Backstage photography by Morgan O'Donovan
SS: Firstly, congratulations on more than playing your part in a dazzling, menswear rich MA show. How did it feel seeing your finished designs on the catwalk and ultimately winning the main prize?
Matteo Molinari: I felt honoured to have been chosen to be part of the V&A show. It’s a real event with press, buyers and huge media coverage. When I heard my name I was shocked and very happy at the same time.
SS: Describe the moment you realized you wanted to be a menswear designer?
Matteo Molinari: During adolescence I started to be interested in fashion, but it was a very long path for me to come to the complete acceptance that I wanted to be a designer. My previous degrees were a Communication BA and an MA in Philosophy of the Languages. It was only after these experiences that I started to work as a freelance design consultant and then began my Fashion Design and Technology MA.
Applying the finishing touches to Matteo Molinari's prize winning collection.
Backstage photography by Morgan O'Donovan
SS: What attracted you to the LCF MA course in particular? What was the best thing about your course? And the worst?
Matteo Molinari: LCF is famous for being well connected with the industry and well known for the high level of technical skills you can learn at this college. The tutors, lecturers and the technicians are very well trained and experienced, I learn so much from everyone of them and my collection is a reflection of my knowledge path. The only bad thing about my Masters is that there are so many things to do in so little time. Fifteen months is such a short time and this pushes you to work 24/7.
SS: Can you talk us through the inspiration for the collection?
Matteo Molinari: Usually young designers are experimenting more with shapes, extreme styles and eye-catching proposals and weird looks. Keeping this in mind, I tried to be different and began with the traditional male wardrobe, working on the essentials of menswear: the suits, the trench-coat, the coat and the white shirt. I changed proportions and I elaborated a personal silhouette: sharp for tailoring, structured and architectural for the coats adding the cross-gender twist of using handmade lace in a graphic and masculine way.

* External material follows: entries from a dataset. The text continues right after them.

Lemma prompt_loop_found (k : nat) :
  forall (fuel : nat) (tries : Z) (w : world),
    (k < fuel)%nat -> tries + Z.of_nat k <= Z.max m tries ->
    (forall j, (j < k)%nat ->
       str_in ">>>" (term (polls w + 2 * j)%nat) = false) ->
    str_in ">>>" (term (polls w + 2 * k)%nat) = true ->
    prompt_loop term fuel m tries w
    = Some (true,
            {| polls := polls w + (2 * k + 1);
               trace := (trace w ++ repeat (Sleep (1 # 2)) k
                         ++ [Print "repl prompt found"])%list |}).
Proof.
  induction k as [|k IH]; intros fuel tries w Hf Ht Hno HW;
    (destruct fuel as [|fuel]; [lia|]); cbn [prompt_loop]; mstep.
  - replace (polls w + 2 * 0)%nat with (polls w) in HW by lia.
    rewrite HW. mstep. do 2 f_equal. f_equal. lia.
  - generalize (Hno 0%nat ltac:(lia)).
    replace (polls w + 2 * 0)%nat with (polls w) by lia.
    intros ->. mstep. rewrite gtb_false by lia.
    rewrite (IH fuel (tries + 1)); cbn [polls trace]; try lia.
    + do 2 f_equal. f_equal; [lia | now rewrite <- app_assoc].
    + intros j Hj.
      replace (S (S (polls w)) + 2 * j)%nat
        with (polls w + 2 * S j)%nat by lia.
      apply Hno. lia.
    + replace (S (S (polls w)) + 2 * k)%nat
        with (polls w + 2 * S k)%nat by lia.
      exact HW.
Qed.

End Runs.

(* ------------------------------------------------------------------ *)
(** ** The stages, one by one *)

Lemma only_waits_no (p : event -> bool) (d : list event) :
  (forall e, only_waits e = true -> p e = false) ->
  forallb only_waits d = true -> filter p d = [].
Proof.
  intros Hp. induction d as [|e d IH]; [reflexivity|].
  cbn [forallb filter]. intros [He Hd]%andb_prop.
  rewrite (Hp e He). now apply IH.
Qed.

Lemma only_waits_no_keywrite (e : event) :
  only_waits e = true -> is_keywrite e = false.
Proof. now destruct e. Qed.

Lemma only_waits_no_keypress (e : event) :
  only_waits e = true -> is_keypress e = false.
Proof. now destruct e. Qed.

Lemma only_waits_no_close (e : event) :
  only_waits e = true -> is_close e = false.
Proof. now destruct e. Qed.

(** X4: for any interval [time.sleep] accepts, the welcome stage succeeds
    on the first loop test that shows
    "Welcome", provided that test is among the first [max_retries + 2] and no
    poll after an earlier sleep showed "Disconnected"; it has then slept once
    per earlier test and read the terminal twice per earlier test plus
    once. *)
Theorem wait_for_welcome_message_found :
  forall (term : nat -> string) (interval : duration) (m : Z) (w : world) (k : nat),
    Z.of_nat k <= m + 1 ->
    (forall j, (j < k)%nat ->
       str_in "Welcome" (term (polls w + 2 * j)%nat) = false
       /\ str_in "Disconnected" (term (polls w + 2 * j + 1)%nat) = false) ->
    str_in "Welcome" (term (polls w + 2 * k)%nat) = true ->
    wait_for_welcome_message term interval m w
    = Some (true,
            {| polls := polls w + (2 * k + 1);
               trace := (trace w ++ [FindElement "term"]
                         ++ repeat (Sleep interval) k
                         ++ [Print "Welcome message found"])%list |}).
Proof.
  intros term interval m w k Hk Hno HW.
  unfold wait_for_welcome_message, loop_fuel. mstep.
  rewrite (welcome_loop_found term interval m k); cbn [polls trace];
    try lia; auto.
  now rewrite <- app_assoc.
Qed.

Lemma wait_for_welcome_message_found_witness :
  wait_for_welcome_message surface_late_welcome half_second 10 w0
  = Some (true,
          {| polls := 23;
             trace := (FindElement "term" :: repeat (Sleep (1 # 2)) 11
                       ++ [Print "Welcome message found"])%list |}).
Proof.
  apply (wait_for_welcome_message_found surface_late_welcome half_second 10 w0 11).
  - lia.
  - intros j Hj. cbn [polls w0]. unfold surface_late_welcome.
    split.
    + destruct (Nat.eqb (0 + 2 * j) 22) eqn:E; [|reflexivity].
      apply Nat.eqb_eq in E. lia.
    + destruct (Nat.eqb (0 + 2 * j + 1) 22); reflexivity.
  - reflexivity.
Defined.

(** X5: for any interval [time.sleep] accepts, the welcome stage always
    returns, after at most
    [2 * max(max_retries + 1, 0) + 1] reads of the terminal and
    [max(max_retries + 1, 0)] sleeps; it only prints, sleeps and looks up the
    terminal element; and it returns [True] only if one of its reads showed
    "Welcome". *)
Theorem wait_for_welcome_message_bounded :
  forall (term : nat -> string) (interval : duration) (m : Z) (w : world),
  exists (b : bool) (w' : world) (d : list event),
    wait_for_welcome_message term interval m w = Some (b, w')
    /\ trace w' = (trace w ++ d)%list
    /\ forallb only_waits d = true
    /\ (polls w <= polls w' <= polls w + (2 * Z.to_nat (m + 1) + 1))%nat
    /\ (count is_sleep d <= Z.to_nat (m + 1))%nat
    /\ (b = true ->
        exists n, (polls w <= n < polls w')%nat
                  /\ str_in "Welcome" (term n) = true).
Proof.
  intros term interval m w.
  destruct (wait_for_welcome_message_within term only_waits interval m
              (fun _ => eq_refl) (fun _ => eq_refl) eq_refl w)
    as (b & w' & Hrun & (d & E & F & L & C) & Hb).
  exists b, w', d. auto 10.
Qed.

Lemma wait_for_welcome_message_bounded_witness :
  exists (w' : world) (n : nat),
    wait_for_welcome_message surface_session half_second 10 w0 = Some (true, w')
    /\ str_in "Welcome" (surface_session n) = true.
Proof.
  destruct (wait_for_welcome_message_bounded surface_session half_second 10 w0)
    as (b & w' & d & Hrun & _ & _ & _ & _ & Hb).
  assert (R : option_map fst
                (wait_for_welcome_message surface_session half_second 10 w0)
              = Some true) by (vm_compute; reflexivity).
  rewrite Hrun in R. cbn in R. injection R as ->.
  destruct (Hb eq_refl) as (n & _ & Hn).
  exists w', n. split; [exact Hrun | exact Hn].
Defined.

(** X6: on a terminal that never shows "Password" nor "Disconnected", for
    [max_retries = m >= 0] and any interval [time.sleep] accepts, the
    password stage types nothing and returns
    [False] with its retries-exceeded message after [m + 1] sleeps and
    [2m + 4] reads of the terminal. *)
Theorem enter_password_timeout :
  forall (term : nat -> string) (password : string) (interval : duration) (m : Z)
         (w : world),
    0 <= m ->
    (forall n, str_in "Password" (term n) = false) ->
    (forall n, str_in "Disconnected" (term n) = false) ->
    enter_password term password interval m w
    = Some (false,
            {| polls := polls w + (2 * (Z.to_nat m + 1) + 2);
               trace := (trace w ++ [FindElement "term"]
                         ++ repeat (Sleep interval) (Z.to_nat m + 1)
                         ++ [Print (msg_password_timeout m)])%list |}).
Proof.
  intros term password interval m w Hm HP HD.
  unfold enter_password, loop_fuel. mstep.
  rewrite (password_loop_timeout term interval m (Z.to_nat m + 1) HP HD)
    by lia.
  mstep. now rewrite <- app_assoc.
Qed.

I’ve been focused on tailoring and hand-made crafts because these elements are a huge part of my Italian heritage. It sounds like a stereotype but I pay so much attention in the pattern cutting process to get the shapes I wanted. The silhouette is distinctive and the cut of the clothes accurate and thoughtful. The quality of the clothes was a central element. The structure of the collection reflects it: just tailored pieces, coats, trench coats, shirts and high waist trousers, no fancy or over styled outfits.
Backstage photography by Morgan O'Donovan
SS: What was your starting point?
Matteo Molinari: I started analyzing the meaning and the implication of symbols in the actual garment design.

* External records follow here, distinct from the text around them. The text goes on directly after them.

Lemma endswith_append (x y p : string) :
  endswith y p = true -> endswith (String.append x y) p = true.
Proof.
  unfold endswith. rewrite rev_string_append. apply prefix_append.
Qed.

(** The extensions of the whitelist are not empty and hold no space. *)
Lemma valid_exts_shape (ext : string) :
  In ext VALID_EXTS ->
  no_space (rev_string ext) = true
  /\ exists c rest, rev_string ext = String c rest.
Proof.
  intros Hin. repeat destruct Hin as [<- | Hin];
    try (split; [reflexivity | eexists _, _; reflexivity]).
  destruct Hin.
Qed.

Lemma valid_ext_witness (f : string) :
  valid_ext f = true <->
  exists ext, In ext VALID_EXTS /\ endswith (lower f) ext = true.
Proof. unfold valid_ext, endswith_any. apply existsb_exists. Qed.

(** On a name with a whitelisted extension, [strip] removes the leading
    spaces only, and the extension stays. *)
Lemma valid_ext_strip (f : string) :
  valid_ext f = true -> strip f = lstrip f /\ valid_ext (strip f) = true.
Proof.
  intros Hf. apply valid_ext_witness in Hf as (ext & Hin & Hend).
  destruct (valid_exts_shape ext Hin) as (Hns & e & rest & Hrev).
  destruct (lstrip_split f) as (ws & Hws & Hsplit).
  set (r := lstrip f) in *.
  assert (Hr : endswith (lower r) ext = true).
  { unfold endswith in *. rewrite Hsplit, lower_append, rev_string_append in Hend.
    apply prefix_before_spaces with (rev_string (lower ws)); try assumption.
    apply all_space_rev. now rewrite all_space_lower. }
  assert (Hstrip : strip f = r).
  { unfold strip. fold r. unfold endswith in Hr.
    rewrite <- lower_rev_string, Hrev in Hr.
    destruct (rev_string r) as [| c s] eqn:Hrr; [discriminate|].
    simpl in Hr. destruct (ascii_dec e (lower_char c)) as [-> |];
      [| discriminate].
    unfold no_space in Hns. rewrite Hrev in Hns. simpl in Hns.
    apply andb_true_iff in Hns as [Hc _].
    rewrite is_space_lower_char in Hc. simpl.
    destruct (is_space c); [discriminate|].
    rewrite <- Hrr. apply rev_string_involutive. }
  split; [exact Hstrip|]. rewrite Hstrip.
  apply valid_ext_witness. now exists ext.
Qed.

Lemma append_assoc (a b c : string) :
  String.append a (String.append b c) = String.append (String.append a b) c.
Proof.
  induction a as [| x a IH]; [reflexivity|].
  change (String x (String.append a (String.append b c))
          = String x (String.append (String.append a b) c)).
  now rewrite IH.
Qed.

Lemma path_join_suffix (a b : string) :
  exists pre, path_join a b = String.append pre b.
Proof.
  unfold path_join. destruct (startswith b "/").
  - now exists EmptyString.
  - destruct (String.eqb a "" || endswith a "/").
    + now exists a.
    + exists (String.append a "/"). apply append_assoc.
Qed.

Lemma valid_ext_path_join (a b : string) :
  valid_ext b = true -> valid_ext (path_join a b) = true.
Proof.
  intros Hb. apply valid_ext_witness in Hb as (ext & Hin & Hend).
  destruct (path_join_suffix a b) as [pre ->].
  apply valid_ext_witness. exists ext. split; [exact Hin|].
  rewrite lower_append. now apply endswith_append.
Qed.

Lemma valid_ext_nonempty (p : string) : valid_ext p = true -> p <> "".
Proof. now intros Hp ->. Qed.

End StringFacts.

(** ** More on the scan and the builder *)

Section BuilderMore.
Context {G : Type} `{Random G}.
Variable md5_int : string -> Z.
Variable fs : string -> option (list string).

Lemma scan_valid (ch : channel) :
  exists files,
    get_channel_files fs ch = Ok files
    /\ Forall (fun p => valid_ext p = true) files.
Proof.
  unfold get_channel_files, path_exists, listdir.
  destruct (fs (ch_path ch)) as [entries |]; simpl.
  - eexists. split; [reflexivity|]. apply List.Forall_forall. intros p Hp.
    apply in_map_iff in Hp as (f & <- & Hf).
    apply filter_In in Hf as [_ Hvalid].
    apply valid_ext_path_join. now apply valid_ext_strip.
  - exists []. split; [reflexivity | constructor].
Qed.

(** X1. For a channel folder that [os.listdir] lists, with names of
    ASCII characters, the scan returns, and every path it returns is
    made from an entry of the folder that has a whitelisted extension,
    compared without case; after [strip] and [os.path.join] the path
    still has that extension, so no path is the empty string. *)
Theorem scan_paths_valid (ch : channel) (entries : list string) :
  fs (ch_path ch) = Some entries ->
  forallb ascii_name entries = true ->
  exists files,
    get_channel_files fs ch = Ok files
    /\ Forall (fun p =>
         valid_ext p = true /\ p <> ""
         /\ exists f,
              In f entries /\ ascii_name f = true /\ valid_ext f = true
              /\ p = path_join (ch_path ch) (strip f)) files.
Proof.
  intros Hfs Hascii.
  unfold get_channel_files, path_exists, listdir. rewrite Hfs. simpl.
  eexists. split; [reflexivity|]. apply List.Forall_forall. intros p Hp.
  apply in_map_iff in Hp as (f & <- & Hf).
  apply filter_In in Hf as [Hin Hvalid].
  assert (Hv : valid_ext (path_join (ch_path ch) (strip f)) = true).
  { apply valid_ext_path_join. now apply valid_ext_strip. }
  assert (Hf : In f entries).
  { apply Permutation_in with (sorted entries); [| exact Hin].
    symmetry. apply sorted_perm. }
  split; [exact Hv|]. split; [now apply valid_ext_nonempty|].
  exists f. split; [exact Hf|]. split; [| now split].
  rewrite forallb_forall in Hascii. now apply Hascii.
Qed.

Lemma scan_commercials_valid (p : string) :
  exists pool,
    scan_commercials fs p = Ok pool
    /\ Forall (fun x => valid_ext x = true) pool.
Proof.
  unfold scan_commercials, path_exists, listdir.
  destruct (fs p) as [entries |]; simpl.
  - eexists. split; [reflexivity|]. apply List.Forall_forall. intros x Hx.
    apply in_map_iff in Hx as (f & <- & Hf).
    apply filter_In in Hf as [_ Hvalid]. now apply valid_ext_path_join.
  - exists []. split; [reflexivity | constructor].
Qed.

Lemma with_fillers_members (pool main : list string)
    (blocks : list (list string)) :
  Forall (fun b => forall x, In x b -> In x pool) blocks ->
  forall x, In x (with_fillers main blocks) -> In x main \/ In x pool.
Proof.
  revert blocks. unfold with_fillers.
  induction main as [| ep main IH]; intros [| b blocks] Hall x Hx;
    simpl in *; try tauto.
  inversion Hall as [| ? ? Hb Hall']; subst.
  destruct Hx as [<- | Hx]; [tauto|].
  apply in_app_or in Hx as [Hx | Hx]; [right; now apply Hb|].
  destruct (IH blocks Hall' x Hx); tauto.
Qed.

Lemma filler_block_members (pool block : list string) :
  filler_block pool block -> forall x, In x block -> In x pool.
Proof.
  intros (_ & idxs & _ & Hall) x Hx.
  apply list_elem_of_In in Hx.
  destruct (proj1 (list_elem_of_lookup block x) Hx) as [k Hk].
  destruct (Forall2_lookup_r _ _ _ _ _ Hall Hk) as (i & _ & Hi).
  apply list_elem_of_In. apply (list_elem_of_lookup_2 pool i x Hi).
Qed.

(** With an empty pool the loop of step 4 draws nothing and adds
    nothing. *)
Lemma interleave_no_pool (files playlist : list string) (g : G) :
  interleave [] files playlist g = Ok (playlist ++ files, g).
Proof.
  revert playlist. induction files as [| ep files IH]; intros playlist.
  - simpl. unfold ret. now rewrite app_nil_r.
  - cbn [interleave]. rewrite IH. now rewrite <- app_assoc.
Qed.

Lemma with_fillers_none (files : list string) :
  with_fillers files (map (fun _ => []) files) = files.
Proof.
  unfold with_fillers. induction files as [| ep files IH]; simpl;
    [reflexivity | now rewrite IH].
Qed.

SS: How would you describe the collection in your own words?
Matteo Molinari: Black, tailored, sinister, handmade, Psychic Youth, crochet lace, architectural shapes, androgynous, cut, cropped, NON, reworking men's wardrobe basics, European folk traditions.
Stunning detailing.
Backstage photography by Morgan O'Donovan
SS: Personally, I love the balance struck between traditional tailoring and textile techniques rarely used in menswear. One of the best examples of this is the crochet back tuxedo jacket. Could you talk us through some of the techniques used, for example the hand made crochet and your attraction to them?
Matteo Molinari: I was amused by the notation used to transcript the movements necessary to produce a piece of crochet lace. Small dots, lines and circles are printed on a white page to create intricate and beautiful pieces of work, if correctly interpreted by a skilled artist. I developed my patterns starting from the crochet panelling. I used crochet not like an embellishment but as a important part of the pattern. Crochet is a feminine technique, a knowledge shared between mothers and daughters in Italy. Doing menswear based on it pushed me to reflect about a lot of social and cultural implications related to gender. Not merely cultural concept of masculine and feminine but differences between art and craft and the unnatural.

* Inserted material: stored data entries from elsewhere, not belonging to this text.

(** [hptr->cmdvec=...; hptr->background=...; hptr->internal=...;] with
    [hptr] the last node of the list. *)
Definition hist_store (hl : list Input) (d : Input) : list Input :=
  alter (λ n, {| cmdvec := cmdvec d; internal := internal d;
                 background := background d; historical := historical n |})
        (length hl - 1)%nat hl.

Section Main.

(** [BUFSIZ] of [<stdio.h>]. *)
Variable BUFSIZ : N.

(** The block that links a zero-filled node at the tail of [histlist]
    and leaves [hptr] on it.  When the head is freed and is also the
    node [hptr] stands on, the store through [hptr] is undefined. *)
Definition hist_append (hl : list Input) : option (list Input) :=
  match hl with
  | [] => Some [Input_zero]
  | _ :: tl =>
      let cnt := N.of_nat (length hl) mod UINT_MOD in
      if BUFSIZ <=? cnt then
        match tl with
        | [] => None
        | _ => Some (tl ++ [Input_zero])
        end
      else Some (hl ++ [Input_zero])
  end.

(** From [pid=fork()] to the end of the body. *)
Definition launch (w : world) (st : shell) (input_data : Input) (inbuf : list ascii)
    : option (list event * outcome) :=
  after [EvFork]
    match fork w with
    | ForkChild =>
        match internal input_data with
        | Some f =>
            '(ev, o) ← call_internal f st (Some inbuf);
            st' ← outcome_state o;
            Some (ev, Exited st')
        | None =>
            cv ← cmdvec input_data;
            file ← head cv;
            after [EvExecvp (cstr <$> file) (fmap (M := option) cstr <$> cv)]
              match execvp w with
              | None => Some ([], Replaced)
              | Some err => Some ([EvFault (FExec (cstr <$> file) err)], Exited st)
              end
        end
    | ForkError err => Some ([EvFault (FErr err)], Continue st)
    | ForkParent child =>
        if background input_data then
          '(ev, st') ← job_insert st child inbuf;
          Some (ev, Continue st')
        else
          Some (EvWaitpid child false :: wait_handler (waitpid_fg w), Continue st)
    end.

(** The body from [if(input_data->internal&&!input_data->background)]
    on: a foreground built-in is called in the shell, anything else is
    forked. *)
Definition dispatch (w : world) (st : shell) (input_data : Input) (inbuf : list ascii)
    : option (list event * outcome) :=
  match internal input_data, background input_data with
  | Some f, false =>
      arg ← (if historical input_data
             then cv ← cmdvec input_data; head cv
             else Some (Some inbuf));
      call_internal f st arg
  | _, _ => launch w st input_data inbuf
  end.

(** The test [main] makes after [p+=strspn(p," \t\r\n\v\f")]. *)
Definition blank_line (line : list ascii) : bool :=
  let inbuf := line ++ [NUL] in
  is_nul (peek inbuf (strspn_ws inbuf)).

Definition prompt (w : world) (st : shell) : event :=
  EvPrompt (count_commands st) (bool_decide (getuid w = 0)).

(** One pass through the body of [while(1)]: [input] is what [fgets]
    stored, [None] when it returned a null pointer. *)
Definition main_iter (w : world) (st : shell) (input : option (list ascii))
    : option (list event * outcome) :=
  after [prompt w st; EvFgets input]
    match input with
    | None => Some ([], Exited st)
    | Some line =>
        let inbuf := line ++ [NUL] in
        '(ev_sweep, h, jl) ← sweep w st;
        let st := with_jobs st h jl in
        after ev_sweep
          (if blank_line line then Some ([], Continue st)
           else
             let st := with_count st ((count_commands st + 1) mod ULONG_MOD) in
             hl ← hist_append (histlist st);
             let st := with_hist st hl in
             '(ev_parse, ret, inbuf) ← parse_inbuf (histlist st) inbuf;
             after ev_parse
               match ret with
               | None => Some ([], Continue st)
               | Some input_data =>
                   dispatch w (with_hist st (hist_store (histlist st) input_data))
                            input_data inbuf
               end)
    end.

(** The shell before the first iteration.  The greeting and the two
    [signal] calls that precede the loop belong to no iteration. *)
Definition shell_init (env : list (list ascii)) : shell :=
  {| histlist := []; jobheap := ∅; joblist := None;
     count_commands := 1; environ := env |}.

(** The loop run on the lines [fgets] delivers, one process environment
    per iteration; it stops with the first iteration that does not reach
    [continue]. *)
Fixpoint main_loop (inputs : list (world * option (list ascii))) (st : shell)
    : option (list event * outcome) :=
  match inputs with
  | [] => Some ([], Continue st)
  | (w, input) :: rest =>
      '(ev, o) ← main_iter w st input;
      match o with
      | Continue st' => after ev (main_loop rest st')
      | _ => Some (ev, o)
      end
  end.

End Main.

(** ** Notions used in the statements *)

(** The fields no built-in and no launch touches. *)
Definition same_session (st st' : shell) : Prop :=
  histlist st' = histlist st ∧ count_commands st' = count_commands st.






(** ** Sample inputs *)

(** A line as [fgets] stores it, newline included. *)
Definition ln (s : string) : option (list ascii) := Some (cs s ++ [LF]).

(** A process environment in which every child is still running and
    [fork] gives the parent [child]. *)
Definition quiet (child : Z) : world :=
  {| getuid := 1000; waitpid_nohang := λ _, WaitNone; fork := ForkParent child;
     waitpid_fg := WExited 0; execvp := None |}.

(** As [quiet], but process [done] has exited with status 0. *)
Definition exited (done child : Z) : world :=
  {| getuid := 1000;
     waitpid_nohang := λ p, if bool_decide (p = done) then WaitChanged (WExited 0) else WaitNone;
     fork := ForkParent child; waitpid_fg := WExited 0; execvp := None |}.

(** The shell after [sleep 5 &] (process 100) and [sleep 1 &]
    (process 101). *)
Definition two_jobs : shell :=
  {| histlist := [];
     jobheap := <[1%nat := {| pid := 101; cmdbuf := cs "sleep 1"; next := None |}]>
               (<[0%nat := {| pid := 100; cmdbuf := cs "sleep 5"; next := Some 1%nat |}]> ∅);
     joblist := Some 0%nat; count_commands := 3; environ := [] |}.

(** ** The line as the specification reads it *)

(** The tokens of a line: its maximal runs of bytes that are not white
    space. *)
Fixpoint words (s : list ascii) : list (list ascii) :=
  match s with
  | [] => []
  | c :: s' =>
      if is_ws c then words s'
      else
        match s' with
        | c' :: _ =>
            if is_ws c' then [c] :: words s'
            else
              match words s' with
              | w :: ws => (c :: w) :: ws
              | [] => [[c]]
              end
        | [] => [[c]]
        end
  end.

(** The arguments of a line that is not a history reference: a line
    that starts with a built-in is one opaque argument, any other line
    is split into its tokens. *)
Definition arguments (line : list ascii) : list (list ascii) :=
  match find_internal (line ++ [NUL]) with
  | Some _ => [line]
  | None => words line
  end.

(** The bytes [strcspn] runs over: neither white space nor the
    terminator. *)
Definition nonws (c : ascii) : bool := negb (is_ws c) && negb (is_nul c).

Definition is_amp (c : ascii) : bool := bool_decide (c = "&"%char).

(** The text of [w] before its first ['&']. *)
Definition before_amp (w : list ascii) : list ascii :=
  take (span (λ c, negb (is_amp c)) w) w.

(** [w] without its trailing white space. *)
Definition rstrip (w : list ascii) : list ascii :=
  reverse (drop (span is_ws (reverse w)) (reverse w)).

(** The C strings an argument vector points to. *)
Definition argv_text (r : Input) : option (list (option (list ascii))) :=
  fmap (M := list) (fmap (M := option) cstr) <$> cmdvec r.

(** How [parse_inbuf] lays tokens out in the buffer: white space, then
    the token, then a terminator. *)
Definition render (segs : list (list ascii * list ascii)) : list ascii :=
  concat ((λ gw, gw.1 ++ gw.2 ++ [NUL]) <$> segs).

Fixpoint offsets (base : nat) (segs : list (list ascii * list ascii)) : list nat :=
  match segs with
  | [] => []
  | gw :: segs' =>
      (base + length gw.1)%nat
        :: offsets (base + length gw.1 + length gw.2 + 1)%nat segs'
  end.

(** ** Decimal numerals *)

(** The character of the digit [d]. *)
Definition digit_char (d : N) : ascii := ascii_of_N (48 + d).

(** The number a list of decimal digits writes, most significant digit
    first. *)
Definition decimal (ds : list N) : N := fold_left (λ a d, a * 10 + d) ds 0.

(** The history after [ls], [echo hi] and [pwd]. *)
Definition three_commands : list Input :=
  Eval vm_compute in
    match main_loop 8192 [(quiet 100, ln "ls"); (quiet 101, ln "echo hi");
                          (quiet 102, ln "pwd")] (shell_init []) with
    | Some (_, Continue st) => histlist st
    | _ => []
    end.

(** A process environment whose [fork] returns 0: the shell is the
    child, and [execvp] fails in it. *)
Definition in_child : world :=
  {| getuid := 1000; waitpid_nohang := λ _, WaitNone; fork := ForkChild;
     waitpid_fg := WExited 0; execvp := Some (cs "Bad address") |}.

(** ** Well-formed job tables *)

(** [l] lists the addresses of the nodes reached from the pointer [p],
    up to the null pointer that ends the list. *)
Fixpoint is_joblist (h : gmap nat Job) (p : option nat) (l : list nat) : Prop :=
  match l with
  | [] => p = None
  | a :: l' => p = Some a ∧ ∃ j, h !! a = Some j ∧ is_joblist h (next j) l'
  end.

(** [waitpid] reports that the process of node [a] has exited. *)
Definition job_exited (w : world) (h : gmap nat Job) (a : nat) : Prop :=
  ∃ j code, h !! a = Some j ∧ waitpid_nohang w (pid j) = WaitChanged (WExited code).

(** ** Further notions *)

(** The keyword [parse_inbuf] compares the start of the line with, for
    each function an [internal] pointer can hold. *)
Definition keyword (f : handler) : string :=
  match f with
  | h_echo => "echo"
  | h_exit => "exit"
  | h_help => "help"
  | h_history => "history"
  | h_jobs => "jobs"
  | h_set => "set"
  end.

(** The separators [builtin_echo] looks for. *)
Definition is_sp_tab (c : ascii) : bool :=
  bool_decide (c = " "%char ∨ c = "009"%char).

SS: What type of man can you see wearing it?
Matteo Molinari: Confident and cerebral with a melancholic spirit.
A closer look
Backstage photography by Morgan O'Donovan
SS: I know this is difficult question to answer but have you got a favourite, anything that you were most proud of?
Matteo Molinari: The crochet back tuxedo jacket.
SS:Finally, what would you like to achieve in 2011 and beyond?
Matteo Molinari: Be free to decide what I care and what I don’t. Continue doing clothes for my SS 2012 collection. Be passionate in what I’m doing.
Two of Molinari's models mingling with the other collections.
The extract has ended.